Kinder Morgan’s pipeline ambitions on West Coast raises oil tanker concerns – by Jeff Lewis(National Post – March 16, 2013)

The National Post is Canada’s second largest national paper.

VANCOUVER – An inky-blue dawn breaks across Burrard Inlet as the oil tanker British Beech glides into view.

On the bridge of the tugboat Raven, captain Don Westmoreland, 59, peers at a video monitor that registers the vessel’s bearing and speed. “That’s our ship right there,” he says. Two 2,500-horsepower engines barely gurgle as the Raven tethers to the tanker’s stern for the trip under Second Narrows Bridge.

The 230-metres long British Beech has arrived from Cherry Point, Wash. this morning. In 24 hours, it will slip silently back out past Stanley Park and downtown Vancouver loaded with 350,000 barrels of Alberta crude oil, bound for Long Beach, Calif.

The journey is as much a fixture of port traffic today as a sign of things to come. Roughly five tankers berth every month at Kinder Morgan Canada Inc.’s Westridge marine terminal in Burnaby, B.C., the terminus of the Trans Mountain pipeline. That number could climb to 30 per month, or 400 per year, if plans to more than double capacity on the Edmonton-to-Vancouver pipeline are approved, providing a potentially lucrative outlet for Alberta’s oil sands and raising concerns about Canada’s ability to handle a coastal oil spill.
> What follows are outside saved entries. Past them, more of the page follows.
(* ===== verification/_CoqProject ===== *)
-Q . S2P
Prelude.v
GoStrings.v
GoText.v
GoUrl.v
ServerText.v
GoFloat.v
GoJson.v
GoFlag.v
GoHeap.v
S3Api.v
MemS3.v
CsiS3.v
CsiController.v
CsiSpec.v
CsiDemo.v
CsiNode.v
CsiDriver.v
CsiServer.v
CsiMain.v
CsiMainDemo.v
KubeTypes.v
KubeApi.v
Operator.v
DeepCopy.v
DeepCopySpec.v
OperatorSpec.v
OperatorProofs.v
OperatorSteps.v
OperatorTheorems.v
OperatorPod.v
OperatorLoop.v
OperatorMain.v
MemKube.v
DeepCopyDemo.v
OperatorDemo.v
OperatorLoopDemo.v
CtlClient.v
CtlSpec.v
Interop.v
CtlDashboard.v
CtlCommands.v
CtlCommandSpec.v
CtlDemo.v
Gf256.v
Erasure.v
TrustedCore.v
Sha256.v
AuditChain.v
Cipher.v
AdaText.v
AdaMonad.v
Deflate.v
DeflateSpec.v
DeflateHuffman.v
Shards.v
Cas.v
Keys.v
Sigv4.v
ServerAuth.v
CasSpec.v
CasDemo.v
VaultState.v
Vault.v
VaultLines.v
VaultSteps.v
VaultDurable.v
VaultOps.v
VaultExec.v
VaultWorm.v
VaultTheorems.v
VaultData.v
VaultFindings.v
VaultDemo.v
Server.v
ServerOps.v
ServerSpec.v
ServerLocks.v
ServerViews.v
ServerQuorum.v
ServerDemo.v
“They’ve been shipping oil out of here for 50 years with not one incident,” said Mr. Westmoreland, whose employer, Seaspan Marine Corp., provides escort services to the vessels. “That’s a pretty good record. There aren’t many other industries that can make a statement like that.”

The prospect of an ocean-going tanker filled with Alberta crude oil sailing past Vancouver’s Stanley Park every day is not universally loved on the West Coast.

The mayors of Vancouver and Burnaby are both dead set against it, as is the Tsleil-Waututh Nation, whose land, complete with several condominium developments, sits across from the Kinder Morgan dock on the opposite side of Burrard Inlet.

An expanded Trans Mountain pipeline system — capable of transporting 890,000 barrels per day, from 300,000 barrels today — would increase the number of tankers sailing through Burrard Inlet from 3% of all Port Metro traffic today to 14% by 2017, according to Kinder Morgan.

Those plans are haunted by the “vivid” memory of the Exxon Valdez wreck, said Kevin Obermeyer, president and chief executive officer of the Pacific Pilotage Authority Canada, which monitors marine traffic on B.C. coastal waters.

Regulations governing tanker movements have “changed dramatically” since the supertanker ran aground in Alaska’s Prince William Sound in 1989, Mr. Obermeyer said. The Valdez was a single-hulled vessel with no marine pilots and no escort tugs travelling in confined waters, he said.

Tankers sailing into Canadian waters, by comparison, are subject to an extraordinary set of rules.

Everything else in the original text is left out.